Fentanyl passes through the skin a little bit at a time. Because a certain amount of the medication must accumulate on the skin before this medication can be absorbed, it can take up to 24 hours for the first dose to work. The prescribing physician may adjust the dose during the first few weeks of treatment to determine which dose works best for the patient. Even if the patient feels that the medication is not working, the dose should not be increased without first consulting the prescribing physician.

An oral narcotic may be indicated to reduce pain during the first few days of treatment with the Fentanyl patch. Any other narcotic described should be taken as directed. Taking more than one narcotic at one time may increase the chances of serious side effects.

The Fentanyl patch contains a high concentration of an opioid substance that has the highest potential for abuse and the associated risk of a fatal overdose.

This medication should only be prescribed to patients who have already received treatment with an opioid and demonstrated tolerance. Those who are not considered opioid-tolerant may suffer life-threatening hypoventilation.

Because peak concentrations of this medication usually occur between 20 and 72 hours after placement of the patch, patents should be closely monitored during this time, particularly if they are at high risk.

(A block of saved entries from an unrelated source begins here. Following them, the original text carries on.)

(** * Self-update mechanism of the UVPD analysis GUI

    A shallow embedding of the update code of
    [GUI/UVPD_GUI_Launcher.py] ([get_latest_commit_sha], [delete_dir],
    [GUI.check_for_update]) and [GUI/Python/Update.py]
    ([Update_GUI_files]), together with the properties of the update
    cycle stated about them.

    The Python code talks to the operating system, to [git] and to the
    user.  Values returned by the outside world (exit status and output
    of [git ls-remote], result of the clone, answer typed by the user,
    ...) are fields of a [host] record; the file system, the pending
    console input and the log of effects are threaded through a
    state-and-exception monad. *)

From Stdlib Require Import String Ascii List ZArith Lia Bool.
From stdpp Require Import base option list gmap strings sorting.

Open Scope string_scope.
Open Scope list_scope.

(** ** Python exceptions *)

Module Py.

(** The exception classes the update code can meet. *)
Inductive exn_class :=
  | BaseException | SystemExit | KeyboardInterrupt | Exception
  | TypeError | EOFError | SubprocessError | GitCommandError
  | OSError | PermissionError | FileNotFoundError | FileExistsError
  | IsADirectoryError | NotADirectoryError | ShutilError.

#[global] Instance exn_class_eq_dec : EqDecision exn_class.
Proof. solve_decision. Defined.

(** Direct base class ([shutil.Error] derives from [OSError]). *)
Definition base (c : exn_class) : option exn_class :=
  match c with
  | BaseException => None
  | SystemExit | KeyboardInterrupt | Exception => Some BaseException
  | TypeError | EOFError | SubprocessError | GitCommandError | OSError =>
      Some Exception
  | PermissionError | FileNotFoundError | FileExistsError
  | IsADirectoryError | NotADirectoryError | ShutilError => Some OSError
  end.

Fixpoint issubclass_fuel (n : nat) (c d : exn_class) : bool :=
  if decide (c = d) then true
  else match n, base c with
       | S n', Some b => issubclass_fuel n' b d
       | _, _ => false
       end.

(** The class hierarchy above has depth three. *)
Definition issubclass (c d : exn_class) : bool := issubclass_fuel 3 c d.

(** A raised exception: its class and [str(e)]. *)
Record exn := Exn { exn_cls : exn_class; exn_str : string }.

Definition isinstance (e : exn) (c : exn_class) : bool :=
  issubclass (exn_cls e) c.

(** Outcome of a call: a value, or an exception on its way up. *)
Inductive result (A : Type) :=
  | Ok (a : A)
  | Raise (e : exn).
Arguments Ok {A} a.
Arguments Raise {A} e.

End Py.
Import Py.

(** ** Python strings *)

Module Str.

Definition chr (n : nat) : string := String (ascii_of_nat n) EmptyString.

Definition LF : string := chr 10.
Definition CR : string := chr 13.
Definition TAB : string := chr 9.
Definition DQUOTE : string := chr 34.

(** [c in s] for a one-character [c]. *)
Fixpoint contains (c : ascii) (s : string) : bool :=
  match s with
  | EmptyString => false
  | String a s' => if decide (a = c) then true else contains c s'
  end.

(** [str.isspace] on code points below 256: U+0009..U+000D,
    U+001C..U+0020, U+0085 and U+00A0. *)
Definition isspace (a : ascii) : bool :=
  let n := nat_of_ascii a in
  (((9 <=? n)%nat && (n <=? 13)%nat) || ((28 <=? n)%nat && (n <=? 32)%nat)
   || (n =? 133)%nat || (n =? 160)%nat)%bool.

Fixpoint lstrip (s : string) : string :=
  match s with
  | EmptyString => EmptyString
  | String a s' => if isspace a then lstrip s' else s
  end.

Fixpoint rstrip (s : string) : string :=
  match s with
  | EmptyString => EmptyString
  | String a s' =>
      match rstrip s' with
      | EmptyString => if isspace a then EmptyString else String a EmptyString
      | r => String a r
      end
  end.

(** [s.strip()] *)
Definition strip (s : string) : string := rstrip (lstrip s).

(** [s.split()] with no separator: the maximal runs of non-blank
    characters, in order.  [cur] is the run being read, if any. *)
Fixpoint split_from (cur : option string) (s : string) : list string :=
  match s with
  | EmptyString => match cur with Some t => [t] | None => [] end
  | String a s' =>
      if isspace a then
        match cur with
        | Some t => t :: split_from None s'
        | None => split_from None s'
        end
      else split_from (Some (default EmptyString cur +:+ String a EmptyString)) s'
  end.

Definition split (s : string) : list string := split_from None s.

End Str.


(** ** The outside world: files, processes, the user *)

Module OS.

(** The file system is a finite map from paths to entries.  An entry
    carries the reason, if any, for which it resists deletion or
    overwriting:
    - [ReadOnly]: refused with [PermissionError] until
      [os.chmod(path, stat.S_IWRITE)] lifts it;
    - [Locked]: refused with [PermissionError] whatever the mode bits
      (an entry held by a cloud-sync client);
    - [Faulty]: every operation on the entry fails with a plain
      [OSError] (a device error). *)
Inductive attr := Normal | ReadOnly | Locked | Faulty.

#[global] Instance attr_eq_dec : EqDecision attr.
Proof. solve_decision. Defined.

Inductive node :=
  | File (content : string) (a : attr)
  | Dir (a : attr).

#[global] Instance node_eq_dec : EqDecision node.
Proof. solve_decision. Defined.

(** A path is the list of its components: [os.path.join] appends,
    [os.path.dirname] drops the last component, [os.path.basename] is
    the last one. *)
Abbreviation path := (list string).

Definition dirname (p : path) : path := removelast p.
Definition basename (p : path) : string := List.last p EmptyString.

Inductive platform := Windows | Posix.

(** The releases of the standard library whose [shutil.rmtree] takes
    [onexc]: Python 3.12, and Python 3.13 and later, in which the walk
    was rewritten. *)
Inductive library := Py312 | Py313.

(** Effects, in the order the program performs them.  An event is
    logged when the call is made, whether or not it then raises. *)
Inductive event :=
  | EvLsRemote (url branch : string)
  | EvQuestion (title prompt : string)
  | EvRmtree (d : path)
  | EvChmod (p : path)
  | EvUnlink (p : path)
  | EvRmdir (p : path)
  | EvClone (url : string) (dst : path) (branch : string)
  | EvPrint (text : string)
  | EvInput (prompt : string)
  | EvOpenW (p : path)
  | EvWrite (p : path) (data : string)
  | EvFlush (p : path)
  | EvFsync (p : path)
  | EvSleep (secs : nat)
  | EvPopen (argv : list string)
  | EvMove (src dst : path)
  | EvExit (code : string).

#[global] Instance event_eq_dec : EqDecision event.
Proof. solve_decision. Defined.

(** [subprocess.CompletedProcess] *)
Record completed_process :=
  { returncode : Z; stdout : string; stderr : string }.

(** What the outside world answers during one run of the launcher. *)
Record host := {
  os_name : platform;
  os_sep : string;
  getcwd : path;
  APPDATA : option string;                  (* os.getenv('APPDATA') *)
  ls_remote : result completed_process;     (* subprocess.run(['git', 'ls-remote', ...]) *)
  clone : result (list (path * node));      (* the tree git would check out, relative *)
  popen : result unit;                      (* subprocess.Popen([...], shell=True) *)
  question : bool                           (* QMessageBox.question(...) == Yes *)
}.

Record state := {
  fs : gmap path node;
  stdin : list string;
  trace : list event
}.

(** Calls run in a state-and-exception monad. *)
Definition M (A : Type) : Type := state → state * result A.

Definition ret {A} (a : A) : M A := λ s, (s, Ok a).

Definition raise {A} (c : exn_class) (msg : string) : M A :=
  λ s, (s, Raise (Exn c msg)).

Definition bind {A B} (m : M A) (k : A → M B) : M B :=
  λ s, match m s with
       | (s', Ok a) => k a s'
       | (s', Raise e) => (s', Raise e)
       end.

(** [try: body except ...]: [handler e] is the body of the first
    [except] clause matching [e], if any. *)
Definition try_except {A} (body : M A) (handler : exn → option (M A)) : M A :=
  λ s, match body s with
       | (s', Ok a) => (s', Ok a)
       | (s', Raise e) =>
           match handler e with
           | Some k => k s'
           | None => (s', Raise e)
           end
       end.

Declare Scope py_scope.
Delimit Scope py_scope with py.
Notation "x <- m ;; k" := (bind m (λ x, k))
  (at level 100, m at next level, right associativity) : py_scope.
Notation "m ;; k" := (bind m (λ _, k))
  (at level 100, right associativity) : py_scope.
Open Scope py_scope.

Fixpoint for_each {A} (l : list A) (body : A → M unit) : M unit :=
  match l with
  | [] => ret tt
  | x :: l' => body x ;; for_each l' body
  end.

Definition log (evs : list event) (s : state) : state :=
  {| fs := fs s; stdin := stdin s; trace := trace s ++ evs |}.

Definition with_fs (m : gmap path node) (s : state) : state :=
  {| fs := m; stdin := stdin s; trace := trace s |}.

(** One logged call acting on the file system. *)
Definition effect {A} (ev : event)
    (f : gmap path node → gmap path node * result A) : M A :=
  λ s, let '(m, r) := f (fs s) in
       ({| fs := m; stdin := stdin s; trace := trace s ++ [ev] |}, r).

Definition emit (ev : event) : M unit := effect ev (λ m, (m, Ok tt)).

(** A query that leaves everything as it is. *)
Definition query {A} (f : gmap path node → A) : M A := λ s, (s, Ok (f (fs s))).

Definition str_path (sep : string) (p : path) : string := String.concat sep p.

Definition ENOENT := Exn FileNotFoundError "[Errno 2] No such file or directory".
Definition EACCES := Exn PermissionError "[Errno 13] Permission denied".
Definition EIO := Exn OSError "[Errno 5] Input/output error".
Definition ENOTEMPTY := Exn OSError "[Errno 39] Directory not empty".
Definition ENOTDIR := Exn NotADirectoryError "[Errno 20] Not a directory".
Definition EISDIR := Exn IsADirectoryError "[Errno 21] Is a directory".
Definition EEXIST := Exn FileExistsError "[Errno 17] File exists".

(** The error of treating a directory as a file ([unlink], [open]),
    when the call is not refused for lack of permission. *)
Definition dir_as_file (os : platform) : exn :=
  match os with Windows => EACCES | Posix => EISDIR end.

Definition isdir (p : path) (m : gmap path node) : bool :=
  match m !! p with Some (Dir _) => true | _ => false end.

Definition isfile (p : path) (m : gmap path node) : bool :=
  match m !! p with Some (File _ _) => true | _ => false end.

(** The entries at or below [d]. *)
Definition under (d : path) (m : gmap path node) : list path :=
  filter (λ p, d `prefix_of` p) (map_to_list m).*1.

(** The entries of a tree, the deepest first, so that an entry comes
    before the directories that contain it.  The order in which
    [shutil.rmtree] meets the entries depends on that of [os.scandir];
    [bottom_up] below holds of every such order, and of this one. *)
Definition deeper_first (p q : path) : Prop := (length q ≤ length p)%nat.

#[global] Instance deeper_first_dec : RelDecision deeper_first.
Proof. intros p q. unfold deeper_first. apply _. Defined.

Definition walk_order (d : path) (m : gmap path node) : list path :=
  merge_sort deeper_first (under d m).

(** The lists of the entries of the tree at [d] in an order in which
    [shutil.rmtree] may meet them, whatever the order in which
    [os.scandir] lists a directory: every entry at or below [d] once,
    none before an entry that it contains. *)
Definition bottom_up (d : path) (m : gmap path node) (listing : list path)
    : Prop :=
  listing ≡ₚ under d m
  ∧ StronglySorted (λ p q, ¬ p `prefix_of` q) listing.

Fentanyl can lead to respiratory depression.

The Fentanyl patch may be abused in a similar way to opioids, legal or illicit. The risk of abuse should be considered when this medication is prescribed, administered or dispensed.

Those with a family or personal history of substance abuse, including alcohol or drug addiction, or those with mental illness may have an increased risk of opioid abuse. Patients should discuss the risk of opioid abuse or addiction with the prescribing physician. Consistent monitoring should occur for patients at high risk for misuse or addiction.

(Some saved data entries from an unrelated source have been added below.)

Lemma alpha_never_increases_witness :
  ∃ a', alpha_at glass_out 0 1 = Some a' ∧ a' ≤ 7 ∧ (a' = 0 ∨ a' = 7).
Proof.
  apply (alpha_never_increases (Pillow.env files) "glass.png" "out.png" glass);
    vm_compute; reflexivity.
Defined.

(** C10: the output pixel at a position depends on the input pixel at that
    position alone: two inputs with the same pixel at [(x, y)] give outputs
    with the same pixel at [(x, y)], whatever they are elsewhere. *)
Theorem output_pixel_is_local
    (env1 env2 : Env) (i1 o1 i2 o2 : string) (src1 src2 out1 out2 : Image)
    (x y : nat) :
  open_file env1 i1 = Ok src1 → written_image env1 i1 o1 = Some out1 →
  open_file env2 i2 = Ok src2 → written_image env2 i2 o2 = Some out2 →
  getpixel src1 x y = getpixel src2 x y →
  getpixel out1 x y = getpixel out2 x y.
Proof.
  intros Hopen1 Hout1 Hopen2 Hout2 Heq.
  rewrite (written_image_pointwise _ _ _ _ _ Hopen1 Hout1).
  rewrite (written_image_pointwise _ _ _ _ _ Hopen2 Hout2).
  clear Hopen1 Hout1 Hopen2 Hout2.
  unfold getpixel, rgba_rows, convert_RGBA in *.
  destruct src1 as [rows1|rows1], src2 as [rows2|rows2];
    rewrite ?pixel_at_map in *;
    [ destruct (pixel_at rows1 x y) as [[[r1 g1] b1]|],
               (pixel_at rows2 x y) as [[[r2 g2] b2]|]
    | destruct (pixel_at rows1 x y) as [[[r1 g1] b1]|],
               (pixel_at rows2 x y) as [[[[r2 g2] b2] a2]|]
    | destruct (pixel_at rows1 x y) as [[[[r1 g1] b1] a1]|],
               (pixel_at rows2 x y) as [[[r2 g2] b2]|]
    | destruct (pixel_at rows1 x y) as [[[[r1 g1] b1] a1]|],
               (pixel_at rows2 x y) as [[[[r2 g2] b2] a2]|] ];
    cbn in *; by simplify_eq.
Qed.

Lemma output_pixel_is_local_witness :
  getpixel logo_out 0 0 = getpixel (RGBA [[(0, 0, 0, 0); (77, 77, 77, 255)]]) 0 0.
Proof.
  apply (output_pixel_is_local
           (Pillow.env files) (Pillow.env files)
           "logo.png" "out.png" "dark.png" "dark_out.png" logo dark);
    vm_compute; reflexivity.
Defined.

(** ** Text and lines *)

Lemma append_cons (c : ascii) (s t : string) :
  String c s +:+ t = String c (s +:+ t).
Proof. reflexivity. Qed.

Lemma has_LF_append (s t : string) : has_LF (s +:+ t) = has_LF s || has_LF t.
Proof.
  induction s as [|c s IH]; [done|].
  rewrite append_cons. cbn. rewrite IH. by destruct (Ascii.eqb c LF).
Qed.

Lemma lines_one (s : string) :
  has_LF s = false → lines (s +:+ String LF "") = [s].
Proof.
  induction s as [|c s IH]; [done|].
  cbn. intros [Hc Hs]%orb_false_iff.
  rewrite append_cons. cbn. rewrite Hc, IH by done. done.
Qed.

Lemma stdout_app (log1 log2 : list Event) :
  stdout (log1 ++ log2) = stdout log1 +:+ stdout log2.
Proof.
  induction log1 as [|[path fmt img|path|text] log1 IH]; cbn; [done..|].
  rewrite IH. induction text as [|c text IHt]; [done|].
  rewrite !append_cons. by rewrite IHt.
Qed.

(** ** Claims about the run *)

(** C4, as stated, fails: with the output path [logo.ppm] the run succeeds
    and the file is written as PPM, a container without alpha. *)
Lemma ppm_output_has_no_alpha :
  remove_black_background "logo.png" "logo.ppm" (Pillow.env files) []
  = (Ok (),
     [Saved "logo.ppm" PPM logo_out; Printed (confirmation "logo.ppm")])
  ∧ supports_alpha PPM = false.
Proof. split; [vm_compute|]; reflexivity. Qed.

(** C4, amended: the function hands [Image.save] the output path and no
    format, so the container format of the file written is the one the
    library registers for the extension of the path; for the extension
    [.png], in any letter case, it is PNG, which has a per-pixel alpha
    channel. *)
Theorem format_follows_extension
    (fs : gmap string Image) (i o : string) (log log' : list Event) :
  remove_black_background i o (Pillow.env fs) log = (Ok (), log') →
  ∃ fmt new_img,
    Pillow.EXTENSION !! Pillow.lower (Pillow.splitext_ext o) = Some fmt
    ∧ log' = log ++ [Saved o fmt new_img; Printed (confirmation o)]
    ∧ (Pillow.lower (Pillow.splitext_ext o) = ".png" →
       fmt = PNG ∧ supports_alpha fmt = true).
Proof.
  intros (src & new_img & fmt & _ & _ & Hsave & ->)%remove_black_background_success.
  exists fmt, new_img. cbn in Hsave. unfold Pillow.save in Hsave.
  destruct (Pillow.EXTENSION !! _) as [fmt'|] eqn:Hext; [|done].
  assert (fmt' = fmt) as ->.
  { destruct (Pillow.save_handler fmt' new_img); cbn in Hsave; congruence. }
  split; [done|]. split; [done|].
  intros Hpng. rewrite Hpng in Hext. vm_compute in Hext.
  injection Hext as <-. done.
Qed.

Following prolonged use, or if physical dependency is suspected, withdrawal of opiate therapy practices should be followed and the medication reduced using a dosage-tapering schedule. Abrupt stopping of Fentanyl can lead to serious withdrawal symptoms in both children and adults.

The Fentanyl patch is only indicated for use on intact skin. This medication should not be used if the pouch that it comes in has a broken seal or if the patch is cut, damaged or appears tampered with.

This patch should not be applied near external heat sources such as lamps, heating pads, hot tubs or electric blankets. Patients wearing a Fentanyl patch should avoid taking hot baths and showers, or sunbathing. The amount of Fentanyl released may increase due to increased temperature, resulting in an overdose. Patients who develop a fever or increased body temperature should be closely monitored while taking this medication and the dose may be adjusted as necessary.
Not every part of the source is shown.